(** The world an action leaves is the one its body leaves. *)
Lemma perform_world (a : Action) (w : World) :
  snd (perform api toLocaleDateString a w) =
  match a with
  | FetchProject => snd (fetchProject api toLocaleDateString w)
  | FetchTimeline => snd (fetchTimeline api w)
  | GetProcessingStatus takeId => snd (getProcessingStatus api takeId w)
  | SetProcessingProgress progress => snd (setProcessingProgress progress w)
  | UploadMedia file => snd (uploadMedia api file w)
  | FetchDashboardStats retries => snd (fetchDashboardStats api retries w)
  end.
Proof.
  destruct a; unfold perform, bind, ret;
    match goal with
    | |- context [match ?m w with _ => _ end] =>
        destruct (m w) as [[v|err] w1]; reflexivity
    end.
Qed.

Lemma perform_settles (a : Action) (w : World) :
  global_fetch a = true ->
  settles (resolves api a w) w (snd (perform api toLocaleDateString a w)).
Proof.
  intros Hg. rewrite perform_world.
  destruct a as [| |takeId|progress|file|retries]; try discriminate.
  - destruct (fetchProject_settles api toLocaleDateString w) as (w' & -> & H).
    exact H.
  - destruct (fetchTimeline_settles api w) as (w' & -> & H). exact H.
  - destruct (uploadMedia_settles api file w) as (c & w' & -> & H). exact H.
  - destruct (@fetchDashboardStats_settles api _ retries w eq_refl)
      as (w' & -> & H).
    exact H.
Qed.

(** The status query writes nothing to the store. *)
Lemma getProcessingStatus_run (takeId : Z) (w : World) :
  getProcessingStatus api takeId w =
  match processing_getStatus api takeId (requests w) with
  | Fulfilled response =>
      (Returned (data response),
       {| store := store w; clock := clock w + latency api (requests w);
          requests := S (requests w);
          trace := trace w ++ [(EvRequest (ProcessingGetStatus takeId), store w)] |})
  | Rejected reason =>
      (Returned JNull,
       {| store := store w; clock := clock w + latency api (requests w);
          requests := S (requests w);
          trace := trace w ++
                     [(EvRequest (ProcessingGetStatus takeId), store w);
                      (EvConsoleError "Failed to fetch processing status" reason,
                       store w)] |})
  end.
Proof.
  unfold getProcessingStatus, api_processing_getStatus, try_catch, bind,
    request, console_error, ret, record; simpl.
  destruct (processing_getStatus api takeId (requests w)); simpl;
    rewrite <- ?app_assoc; reflexivity.
Qed.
◆ ◆ ◆
_Exercise requirements_
Set down again, word for word, the stretch of records from the line with "(uploadMedia api file w)" to the line with "- destruct (uploadMedia_settles", both of those lines included.

_Result of the task_
  | UploadMedia file => snd (uploadMedia api file w)
  | FetchDashboardStats retries => snd (fetchDashboardStats api retries w)
  end.
Proof.
  destruct a; unfold perform, bind, ret;
    match goal with
    | |- context [match ?m w with _ => _ end] =>
        destruct (m w) as [[v|err] w1]; reflexivity
    end.
Qed.

Lemma perform_settles (a : Action) (w : World) :
  global_fetch a = true ->
  settles (resolves api a w) w (snd (perform api toLocaleDateString a w)).
Proof.
  intros Hg. rewrite perform_world.
  destruct a as [| |takeId|progress|file|retries]; try discriminate.
  - destruct (fetchProject_settles api toLocaleDateString w) as (w' & -> & H).
    exact H.
  - destruct (fetchTimeline_settles api w) as (w' & -> & H). exact H.
  - destruct (uploadMedia_settles api file w) as (c & w' & -> & H). exact H.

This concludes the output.